Seattle Mayor Mike McGinn’s spokesman Aaron Pickus said in a phone interview, “We can’t suspend. This is a regional investment that we’re managing, even suspending like that, that is a recent request, suspending for two weeks would delay the project for multiple months.” He said, “We make it a priority to listen to the community and strike the balance,” and added that the city is giving $185,000 to support Chinatown-ID neighborhood programs.
(On Wednesday, the news side reported that McGinn rolled back increases in parking rates and hours in Chinatown-ID after many restaurants complained that the changes hurt businesses. It’s good to see that the city is not just listening but responding, albeit a year after people complained. Most small ethnic businesses don’t have the margins to wait a year.)
Peter Steinbrueck, a former Seattle City Council member, called the streetcar construction in January and February “terrible timing.” “I would describe this chaos and destruction caused by the streetcar construction as complete lack of sensitivity to the community, the cultural tradition and the fragile nature of family businesses in Chinatown-ID,” he said, adding the city also ignored the concerns of waterfront merchants in relocating utilities during the tourist season.
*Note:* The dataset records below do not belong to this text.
(* ===== verification/CString.v ===== *)
(** * C strings and memory blocks: src/src/string.c

    A [const char *] that is only read is the function giving the byte at
    each offset from it ([view m a] for a pointer into memory, [lview l] for
    a local array); a function that writes takes the memory and addresses.
    Loops that stop at a NUL take fuel and give [None] when it runs out; the
    theorems show that the length of the string plus one is enough.
    [memset] and [memmove] are the inline-assembly versions ([ASM] is
    defined to 1), over models of the i386 string instructions; the versions
    in C for other machines are [memset_portable] and [memmove_portable]. *)
From S2P Require Import Prelude Mem.

Definition view (m : mem) (a : Z) : Z -> Z := fun i => load8 m (a + i).
Definition lview (l : list Z) : Z -> Z :=
  fun i => if i <? 0 then 0 else default 0 (l !! Z.to_nat i).

(** ** Reading *)

Fixpoint strlen_loop (fuel : nat) (s : Z -> Z) (n : Z) : option Z :=
  match fuel with
  | O => None
  | S f => if s n =? 0 then Some n else strlen_loop f s (n + 1)
  end.
Definition strlen (fuel : nat) (s : Z -> Z) : option Z := strlen_loop fuel s 0.

Fixpoint strnlen_loop (fuel : nat) (s : Z -> Z) (size n : Z) : option Z :=
  match fuel with
  | O => None
  | S f => if (size >? 0) && negb (s n =? 0)
           then strnlen_loop f s (size - 1) (n + 1) else Some n
  end.
(** [size] is a [size_t]: a negative argument arrives as a large one. *)
Definition strnlen (fuel : nat) (s : Z -> Z) (size : Z) : option Z :=
  strnlen_loop fuel s (u32 size) 0.

Fixpoint strcmp_loop (fuel : nat) (p q : Z -> Z) (i : Z) : option Z :=
  match fuel with
  | O => None
  | S f => if negb (p i =? 0) && (p i =? q i) then strcmp_loop f p q (i + 1)
           else Some (u8 (p i) - u8 (q i))
  end.
Definition strcmp (fuel : nat) (p q : Z -> Z) : option Z := strcmp_loop fuel p q 0.

(** The loop is bounded by [n], so no fuel is needed. *)
Fixpoint strncmp_loop (n : nat) (p q : Z -> Z) (i : Z) : Z :=
  match n with
  | O => 0
  | S n' => if negb (p i =? 0) && (p i =? q i) then strncmp_loop n' p q (i + 1)
            else u8 (p i) - u8 (q i)
  end.
Definition strncmp (p q : Z -> Z) (n : Z) : Z := strncmp_loop (Z.to_nat n) p q 0.

(** [Some None] is the null pointer, [Some (Some i)] the pointer [s + i]. *)
Fixpoint strchr_loop (fuel : nat) (s : Z -> Z) (c i : Z) : option (option Z) :=
  match fuel with
  | O => None
  | S f => if s i =? 0 then Some None
           else if s i =? c then Some (Some i)
           else strchr_loop f s c (i + 1)
  end.
Definition strchr (fuel : nat) (s : Z -> Z) (c : Z) : option (option Z) :=
  strchr_loop fuel s c 0.

Fixpoint strfind_loop (fuel : nat) (s : Z -> Z) (c i : Z) : option Z :=
  match fuel with
  | O => None
  | S f => if s i =? 0 then Some i
           else if s i =? c then Some i
           else strfind_loop f s c (i + 1)
  end.
Definition strfind (fuel : nat) (s : Z -> Z) (c : Z) : option Z :=
  strfind_loop fuel s c 0.

Fixpoint memcmp_loop (n : nat) (s1 s2 : Z -> Z) (i : Z) : Z :=
  match n with
  | O => 0
  | S n' => if negb (s1 i =? s2 i) then s1 i - s2 i
            else memcmp_loop n' s1 s2 (i + 1)
  end.
Definition memcmp (v1 v2 : Z -> Z) (n : Z) : Z := memcmp_loop (Z.to_nat n) v1 v2 0.

Fixpoint memfind_loop (n : nat) (s : Z -> Z) (c i : Z) : Z :=
  match n with
  | O => i
  | S n' => if s i =? u8 c then i else memfind_loop n' s c (i + 1)
  end.
Definition memfind (s : Z -> Z) (c n : Z) : Z := memfind_loop (Z.to_nat n) s c 0.

(** ** Writing *)

Fixpoint strcpy (fuel : nat) (m : mem) (dst src : Z) : option mem :=
  match fuel with
  | O => None
  | S f => let c := load8 m src in
           let m' := store8 m dst c in
           if c =? 0 then Some m' else strcpy f m' (dst + 1) (src + 1)
  end.

Definition strcat (fuel : nat) (m : mem) (dst src : Z) : option mem :=
  len ← strlen fuel (view m dst);
  strcpy fuel m (dst + len) src.

Fixpoint strncpy_loop (n : nat) (m : mem) (dst src : Z) : mem :=
  match n with
  | O => m
  | S n' => let m' := store8 m dst (load8 m src) in
            strncpy_loop n' m' (dst + 1)
              (if negb (load8 m' src =? 0) then src + 1 else src)
  end.
Definition strncpy (m : mem) (dst src size : Z) : mem :=
  strncpy_loop (Z.to_nat size) m dst src.

(** The [while (--size > 0 && ...)] loop, entered with [n] left to copy;
    returns the memory and the final [dst]. *)
Fixpoint strlcpy_loop (n : nat) (m : mem) (dst src : Z) : mem * Z :=
  match n with
  | O => (m, dst)
  | S n' => if negb (load8 m src =? 0)
            then strlcpy_loop n' (store8 m dst (load8 m src)) (dst + 1) (src + 1)
            else (m, dst)
  end.
Definition strlcpy (m : mem) (dst src size : Z) : mem * Z :=
  if size >? 0 then
    let '(m', d) := strlcpy_loop (Z.to_nat (size - 1)) m dst src in
    (store8 m' d 0, d - dst)
  else (m, dst - dst).

(** *** The i386 string instructions, direction flag included *)

Fixpoint rep_stosb (ecx : nat) (m : mem) (edi al : Z) : mem :=
  match ecx with
  | O => m
  | S n => rep_stosb n (store8 m edi al) (edi + 1) al
  end.
Fixpoint rep_stosl (ecx : nat) (m : mem) (edi eax : Z) : mem :=
  match ecx with
  | O => m
  | S n => rep_stosl n (store32 m edi eax) (edi + 4) eax
  end.
Fixpoint rep_movsb (df : bool) (ecx : nat) (m : mem) (edi esi : Z) : mem :=
  match ecx with
  | O => m
  | S n => let d := if df then -1 else 1 in
           rep_movsb df n (store8 m edi (load8 m esi)) (edi + d) (esi + d)
  end.
Fixpoint rep_movsl (df : bool) (ecx : nat) (m : mem) (edi esi : Z) : mem :=
  match ecx with
  | O => m
  | S n => let d := if df then -4 else 4 in
           rep_movsl df n (store32 m edi (load32 m esi)) (edi + d) (esi + d)
  end.

(** [(int)p % 4 == 0]: the remainder of the pointer as a signed integer. *)
Definition aligned4 (p : Z) : bool := Z.rem (s32 p) 4 =? 0.

Definition memset (m : mem) (v c n : Z) : mem :=
  if n =? 0 then m
  else if aligned4 v && (n mod 4 =? 0) then
    let c := Z.land c 255 in
    let c := u32 (Z.lor (Z.lor (Z.lor (Z.shiftl c 24) (Z.shiftl c 16)) (Z.shiftl c 8)) c) in
    rep_stosl (Z.to_nat (n / 4)) m v c
  else rep_stosb (Z.to_nat n) m v c.

Definition memmove (m : mem) (dst src n : Z) : mem :=
  let s := src in
  let d := dst in
  if (s <? d) && (u32 (s + n) >? d) then
    let s := s + n in
    let d := d + n in
    if aligned4 s && aligned4 d && (n mod 4 =? 0)
    then rep_movsl true (Z.to_nat (n / 4)) m (d - 4) (s - 4)
    else rep_movsb true (Z.to_nat n) m (d - 1) (s - 1)
  else if aligned4 s && aligned4 d && (n mod 4 =? 0)
    then rep_movsl false (Z.to_nat (n / 4)) m d s
    else rep_movsb false (Z.to_nat n) m d s.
The campaign for Tim Burgess, a City Council member, responded by email and referred me to the mayor’s office and the Seattle Department of Transportation. When he heard about concerns over the spur that will be built in front of a health clinic for uninsured patients, “Tim made sure the city made some modifications such as pouring the concrete in a way that ensured wheel chairs could cross, as well as including more ramps,” Alex Fryer wrote in an email.
Bruce Harrell’s campaign did not respond to a phone call or an email before my deadline. Harrell is also a City Council member.